Al Señor, Dueño de la Viña, le complace que sus hijos, por ser sus hijos, vivan como verdaderos hermanos, conformando una gran familia. En ella nadie sobra, todos pueden aportar y hacerla más próspera. En Chile, nuestra Patria querida, podemos y debemos desarrollar nuestras vidas colaborando mutuamente. Son grandes los dones, talante y aporte de los pueblos originarios. El Señor ha querido bendecirnos con su presencia y con su gran riqueza de expresiones. ¿Cómo no acercarnos en un diálogo fecundo a conocernos desde lo profundo, idiosincrasia, mentalidad, cosmovisión, valores culturales y religiosos, entre otros, y también reconocernos, con respeto, atención, interés, armonía, en aquello que cada uno puede aportar para el bien y la grandeza de nuestro Pueblo? De igual modo, ¿cómo no acoger con aprecio, respeto y afecto a tantos inmigrantes que han hecho de Chile su segunda Patria? Son numerosos los hermanos provenientes de otras latitudes que han llegado a nuestras tierras, como muchos chilenos lo hacen emigrando a otros países. Acoger a los inmigrantes es expresión del amor a Cristo, quien se hizo inmigrante para llegar hasta nosotros y compartir nuestra vida. Consolidar relaciones fraternas, recíprocas, en diálogo constructivo con todos los habitantes de ésta, nuestra tierra, son signos de que estamos produciendo fruto abundante y buscando ser auténticos discípulos y hermanos de Cristo.
Al Señor, Dueño de la Viña, le importan todos sus hijos, especialmente sus hijos más pobres y necesitados, los que viven en los campamentos, los adultos mayores que están solos y abandonados, las familias que no cuentan con los medios para procurarse los medicamentos necesarios, los que carecen de un sueldo justo para atender a los requerimientos básicos del hogar. Proseguir empeñados en erradicar la pobreza extrema, superar las enormes desigualdades sociales, procurar una mayor austeridad y sencillez de vida, pensando en aquellos que nada tienen para vivir, es un permanente llamado a producir fruto abundante, según la Palabra escuchada, y una manifestación clara de nuestra autenticidad en el discipulado del Señor.
Al Señor, Dueño de la Viña, le interesa que sus hijos vivan en esta tierra, hermosa y bendecida por Él, según el espíritu que Él mismo se la ha entregado para su bien. Ha querido que sus hijos la valoren, cuiden, protejan, respeten… se acerquen a servirse de ella con ánimo grato, como buenos y responsables administradores de un precioso tesoro que es de todos y para todos, para el presente y el porvenir. Cuidar y tutelar la tierra, el agua, el medio ambiente es, naturalmente, producir preciosos y abundantes frutos en la viña del Señor.
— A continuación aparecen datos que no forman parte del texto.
Lemma wp_operation {A} op (run : cprog (result (string * A))) Q h :
  under_way h = None -> op ∈ operation_ids -> Forall (settled_op h) (earlier op operation_ids) ->
  (forall h', running h op h' -> wpI run (fun h'' _ => running h' op h'') h') ->
  (forall h' r, after h h' -> under_way h' = None -> last_begun h' = Some op -> (is_ok r = true -> settled_op h' op) -> Q h' r) ->
  wpI (deployment_operation worker execution op run) Q h.
Proof.
  intros Hn Hin He Hrun HQ. unfold deployment_operation, control. apply wp_bind_ok. wp_ask.
  destruct a as [[]|e]; cbn [negb].
  - apply wp_bind. eapply wp_mono; [apply Hrun; split; [auto with told|done]|]. intros h1 [[statement a]|e] [Ha%after_uncons [Hu Hl]]; cbv beta iota.
    + apply wp_bind. wp_ask. apply wp_bind_ok. wp_ask.
      { split_and!; try done. left. }
      destruct a1 as [[]|e]; (apply HQ; [auto with told|done|done|]); [|done].
      intros _. right. eexists. left.
    + apply wp_bind. wp_ask; [by split_and!; try done; right; left|]. apply wp_ret.
      apply HQ; [auto with told|done|done|done].
  - apply wp_ret, HQ; [auto with told|done|done|]. intros _. left. left.
  - apply HQ; [auto with told|done|done|done].
Qed.

(** ** The runs of the operations *)
Ltac run_tac := (split; [auto 10 with told|done]).

Lemma wp_register system allowed h :
  at_work h "01-register-system" -> approved h system ->
  wpI (register_system execution system allowed) (fun h' _ => running h "01-register-system" h') h.
Proof.
  intros Hu Ha. unfold register_system, control. apply wp_bind. wp_ask. destruct a as [existing|e].
  - destruct (same_contract _ _); [run_tac|]. destruct (negb allowed); [run_tac|]. apply wp_bind_ok. wp_ask.
    { split_and!; [done..|]. eapply approved_after; [|exact Ha]. auto with told. }
    destruct a; run_tac.
  - destruct (errors_Is _ _); [|run_tac]. apply wp_bind_ok. wp_ask.
    { split_and!; [done..|]. eapply approved_after; [|exact Ha]. auto with told. }
    destruct a; run_tac.
Qed.

Lemma wp_bootstrap system h :
  at_work h "02-bootstrap-host" -> approved h system ->
  wpI (bootstrap_host node_binary execution system) (fun h' _ => running h "02-bootstrap-host" h') h.
Proof.
  intros Hu Ha. unfold bootstrap_host, control. destruct (_ == EmptyString); [run_tac|]. apply wp_bind. wp_ask.
  destruct a as [state err]. cbv beta iota zeta. set (observed := match err with None => true | Some _ => false end).
  match goal with |- wp _ _ _ _ ?h0 => assert (after h h0) as Hafter by auto with told;
    assert (last_status h0 = Some (system, (state, err))) as Hstatus by done end.
  destruct (observed && _ && host_count system state) eqn:E1.
  - bool_inv. unfold expose_host, control. destruct (systemHostEndpointReady _ _); [run_tac|]. apply wp_bind. wp_ask.
    { split_and!; [done|by eapply approved_after|]. exists state, err. split; [done|]. by destruct err. }
    destruct a; run_tac.
  - destruct (observed && _ && _ && _) eqn:E2.
    + bool_inv. unfold recover_host, control. apply wp_bind. wp_ask. destruct a as [[]|e]; [|run_tac..]. apply wp_bind. wp_ask.
      destruct (negb _); [run_tac|]. apply wp_bind. wp_ask.
      { split_and!; [done|eapply approved_after; [|exact Ha]; auto with told|auto with told|]. exists state, err.
        split; [done|]. by destruct err. }
      destruct a0; run_tac.
    + destruct (observed && (State.Phase state != "destroyed") && _) eqn:E3; [run_tac|]. apply wp_bind_ok. wp_ask. destruct a as [gateway|e]; [|run_tac].
      apply wp_bind_ok. wp_ask.
      { split_and!; [done|eapply approved_after; [|exact Ha]; auto with told|]. exists state, err. split; [done|].
        destruct err as [e|]; [by left|right]. subst observed. cbn [andb] in E3. apply andb_false_iff in E3 as [E3|E3].
        - left. by apply negb_false_iff, bool_decide_eq_true in E3.
        - right. apply Nat.ltb_ge in E3. destruct (State.Resources state); [done|]. cbn in E3. lia. }
      destruct a; run_tac.
Qed.
(* ===== verification/Machine.v ===== *)
(** * The state machine of a sandbox document

    [sandbox_step] lists the changes a sandbox document may undergo, whoever
    makes them.  [write_guard] says that a call which may change the document
    of a key is one of them: a compare-and-swap whose new value is a step from
    the version the caller read under the same etag; and that a server is only
    created right after the compare-and-swap that acquired its attempt.  The theorems of
    [Writers] prove that guard of every operation of the SDK. *)

From S2P Require Import Prelude Effects GoStrings Documents SandboxSpec Calls Lifecycle Creation Destruction Exposure Vps.

Section Machine.
Context `{Unicode}.

(** ** One resource of a creation intent *)
Definition phase_of : ComputeResourceIntent -> string := ComputeResourceIntent.Phase.

Inductive resource_step : ComputeResourceIntent -> ComputeResourceIntent -> Prop :=
  | rs_acquire grace r id t :
      phase_of r = "pending" -> resource_step r (attempted grace r id t)
  | rs_attach r id :
      phase_of r = "creating" -> ComputeResourceIntent.AttemptID r <> EmptyString ->
      resource_step r (ComputeResourceIntent.with_Phase "attached" (ComputeResourceIntent.with_ResourceID id r))
  | rs_activate r :
      phase_of r = "attached" -> resource_step r (ComputeResourceIntent.with_Phase "active" r)
  | rs_exhaust r :
      phase_of r = "attached" \/ phase_of r = "active" ->
      resource_step r
        (ComputeResourceIntent.mk (ComputeResourceIntent.Replica r) (ComputeResourceIntent.Name r)
           (ComputeResourceIntent.ProofKey r) (add64 (ComputeResourceIntent.NetworkIndex r) 1)
           EmptyString "pending" EmptyString None None)
  | rs_prove r :
      phase_of r = "active" -> resource_step r (ComputeResourceIntent.with_Phase "ready" r).

(** ** The whole document *)
Definition with_exposure (ei : ExposureIntent) (s : State) : State := State.with_ExposureIntent_ (Some ei) s.

Inductive creation_end (ci : CreationIntent) : string -> Prop :=
  | end_ready : Forall (fun r => phase_of r = "ready") (CreationIntent.Resources ci) -> creation_end ci "ready"
  | end_failed : creation_end ci "failed"
  | end_escalated : creation_end ci "escalated".

Inductive destroy_change : State -> State -> Prop :=
  | dc_escalate cause s : destroy_change s (destroy_escalated cause s)
  | dc_resource index name s s' : resource_destroyed index name s = Ok s' -> destroy_change s s'
  | dc_policy id s : destroy_change s (policy_removed id s)
  | dc_exposure s s' : exposure_destroyed s = Ok s' -> destroy_change s s'
  | dc_done t s : destroy_change s (all_destroyed t s).

Inductive sandbox_step : option State -> State -> Prop :=
  (* Apply *)
  | step_claim cur spec opID t shape imageID networkIDs :
      match cur with Some s => State.Phase s = "destroyed" | None => True end ->
      sandbox_step cur (intent_state spec opID t shape imageID networkIDs)
  (* a VPS destroyed before it was created *)
  | step_tombstone spec : sandbox_step None (vps_tombstone spec)
  | step_resource s ci index r r' resources attempts :
      State.CreationIntent_ s = Some ci -> State.Phase s = "creating" -> CreationIntent.Phase ci = "creating" ->
      CreationIntent.Resources ci !! Z.to_nat index = Some r -> resource_step r r' ->
      sandbox_step (Some s)
        (State.with_Resources resources (set_resource index r' ci (State.with_Attempts attempts s)))
  | step_end s ci phase failure :
      State.CreationIntent_ s = Some ci -> State.Phase s = "creating" -> CreationIntent.Phase ci = "creating" ->
      creation_end ci phase -> sandbox_step (Some s) (State.with_Failure failure (set_phases phase ci s))
  | step_note s failure :
      State.Phase s = "creating" \/ State.Phase s = "ready" ->
      sandbox_step (Some s) (State.with_Failure failure s)
  (* cleanup of one server *)
  | step_cleanup s ci index r id :
      State.CreationIntent_ s = Some ci -> State.Phase s = "escalated" ->
      CreationIntent.Resources ci !! Z.to_nat index = Some r -> phase_of r <> "destroyed" ->
      sandbox_step (Some s)
        (set_resource index (ComputeResourceIntent.with_Phase "cleaning" (ComputeResourceIntent.with_ResourceID id r))
           ci (State.with_Phase "cleanup" s))
  | step_cleaned s ci index r phase resources failure :
      State.CreationIntent_ s = Some ci -> State.Phase s = "cleanup" ->
      CreationIntent.Resources ci !! Z.to_nat index = Some r -> phase_of r = "cleaning" ->
      sandbox_step (Some s)
        (State.with_Failure failure (State.with_Resources resources
           (set_resource index (ComputeResourceIntent.with_Phase phase r) ci (State.with_Phase "escalated" s))))
  (* Destroy *)
  | step_destroying s :
      State.Phase s <> "destroying" -> State.Phase s <> "destroyed" ->
      sandbox_step (Some s) (destroying_state s)
  | step_destroy s s' :
      State.Phase s = "destroying" -> destroy_change s s' -> sandbox_step (Some s) s'
  (* exposure *)
  | step_expose s ei :
      State.Phase s = "ready" -> State.ExposureIntent_ s = None -> ExposureIntent.Phase ei = "creating" ->
      sandbox_step (Some s) (State.with_Failure EmptyString (with_exposure ei s))
  | step_exposed s ei policies phase :
      State.ExposureIntent_ s = Some ei ->
      State.Phase s = "ready" \/
        State.Phase s = "escalated" /\ ExposureIntent.Phase ei = "escalated" /\ ExposureIntent.MutationUnresolved ei = true ->
      phase = State.Phase s \/ phase = "ready" ->
      sandbox_step (Some s)
        (State.with_Phase phase (State.with_NetworkPolicies policies
           (State.with_Failure EmptyString (with_exposure (ready_intent ei) s))))
  | step_expose_escalated s ei failure :
      State.ExposureIntent_ s = Some ei -> State.Phase s = "ready" -> ExposureIntent.Phase ei = "creating" ->
      sandbox_step (Some s) (State.with_Failure failure (State.with_Phase "escalated"
        (with_exposure (ExposureIntent.with_Phase "escalated" ei) s)))
  | step_expose_cleanup s ei :
      State.ExposureIntent_ s = Some ei -> State.Phase s = "escalated" ->
      ExposureIntent.MutationUnresolved ei = true -> ExposureIntent.Phase ei <> "destroyed" ->
      sandbox_step (Some s) (State.with_Phase "cleanup" (with_exposure (ExposureIntent.with_Phase "cleaning" ei) s))
  | step_expose_cleaned s ei ei' policies failure :
      State.ExposureIntent_ s = Some ei -> State.Phase s = "cleanup" -> ExposureIntent.Phase ei = "cleaning" ->
      ei' = exposure_closed ei \/
        ei' = ExposureIntent.with_MutationUnresolved true (ExposureIntent.with_Phase "escalated" ei) ->
      sandbox_step (Some s)
        (State.with_Failure failure (State.with_NetworkPolicies policies (with_exposure ei' (State.with_Phase "escalated" s)))).

(** ** The guard on writes *)
Definition was_read (key : string) (h : trace) (s : State) (etag : string) : Prop :=
  Event (R := answer) (M1GetJSONVersion KState key) (Ok (Some (s, etag))) ∈ h.

(** The last thing that happened is the compare-and-swap that turned a pending
    resource into a creating one, from a version read before. *)
Definition attempt_written (key : string) (index : Z) (next : State) (h : trace) : Prop :=
  exists grace s ci r id t etag etag',
    hd_error h = Some (Event (R := answer) (M1PutJSONIfMatch KState key etag next) (Ok (etag', true))) /\
    State.CreationIntent_ s = Some ci /\ CreationIntent.Resources ci !! Z.to_nat index = Some r /\
    phase_of r = "pending" /\ was_read key h s etag /\
    next = set_resource index (attempted grace r id t) ci s.

Definition create_guard (key : string) (h : trace) (request : ManagedServerRequest) : Prop :=
  exists index next ci r,
    attempt_written key index next h /\ resource_at next index = Some (ci, r) /\
    ManagedServerRequest.Name request = ComputeResourceIntent.Name r /\
    ManagedServerRequest.OperationID request = CreationIntent.OperationID ci /\
    ManagedServerRequest.FlavorID request = CreationIntent.ShapeID ci /\
    ManagedServerRequest.ImageID request = CreationIntent.ImageID ci /\
    go_index (CreationIntent.NetworkIDs ci) (ComputeResourceIntent.NetworkIndex r) =
      Some (ManagedServerRequest.NetworkID request).

Definition write_guard (key : string) (h : trace) (c : sdk_call) : Prop :=
  match c with
  | M1PutJSONIfMatch KState k etag next =>
      k = key -> exists s, was_read key h s etag /\ sandbox_step (Some s) next
  | M1PutJSONIfAbsent KState k next => k = key -> sandbox_step None next
  | M1PutJSON _ k _ | M1Put k _ _ | M1Delete k => k <> key
  | M1PutJSONIfMatch _ k _ _ | M1PutJSONIfAbsent _ k _ => k <> key
  | CreateManaged request => create_guard key h request
  | _ => True
  end.

End Machine.
Lemma destroyed_set_resource s s' ci index r r' i :
  State.CreationIntent_ s = Some ci -> CreationIntent.Resources ci !! Z.to_nat index = Some r ->
  phase_of r <> "destroyed" \/ phase_of r' = "destroyed" ->
  destroyed_at s i -> destroyed_at (set_resource index r' ci s') i.
Proof.
  intros Hci Hr Hp (ci0 & r0 & Hci0 & Hr0 & Hd). rewrite Hci in Hci0. injection Hci0 as <-.
  unfold destroyed_at. simpl. destruct (decide (Z.to_nat index = i)) as [<-|Hne].
  - rewrite Hr in Hr0. injection Hr0 as <-. destruct Hp as [|Hp]; [done|]. exists (CreationIntent.with_Resources
      (<[Z.to_nat index := r']> (CreationIntent.Resources ci)) ci), r'. split_and!; [done| |done].
    simpl. apply list_lookup_insert_eq. by eapply lookup_lt_Some.
  - exists (CreationIntent.with_Resources (<[Z.to_nat index := r']> (CreationIntent.Resources ci)) ci), r0.
    split_and!; [done| |done]. simpl. by rewrite list_lookup_insert_ne.
Qed.

Lemma destroyed_same_intent s s' i :
  (exists f, State.CreationIntent_ s' = f <$> State.CreationIntent_ s /\
             forall ci, CreationIntent.Resources (f ci) = CreationIntent.Resources ci) ->
  destroyed_at s i -> destroyed_at s' i.
Proof.
  intros (f & Hs & Hf) (ci & r & Hci & Hr & Hd). exists (f ci), r. rewrite Hs, Hci, Hf. by split_and!.
Qed.

Lemma destroyed_kept s s' i : State.CreationIntent_ s' = State.CreationIntent_ s -> destroyed_at s i -> destroyed_at s' i.
Proof. intros E. apply destroyed_same_intent. exists id. rewrite E. by destruct (State.CreationIntent_ s). Qed.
A Nuestra Señora del Carmen, Madre y Reina de Chile, confiamos el presente y el futuro de nuestra Patria.
Imploremos la bendición del Señor. Él nos bendice en su Hijo muy amado y en el Espíritu Santo, nuestro consuelo y alegría. También nosotros nos auguramos, unos a otros, la bendición del Señor: “Que el Señor te bendiga… todos los días de tu vida” (Sal 128, 5).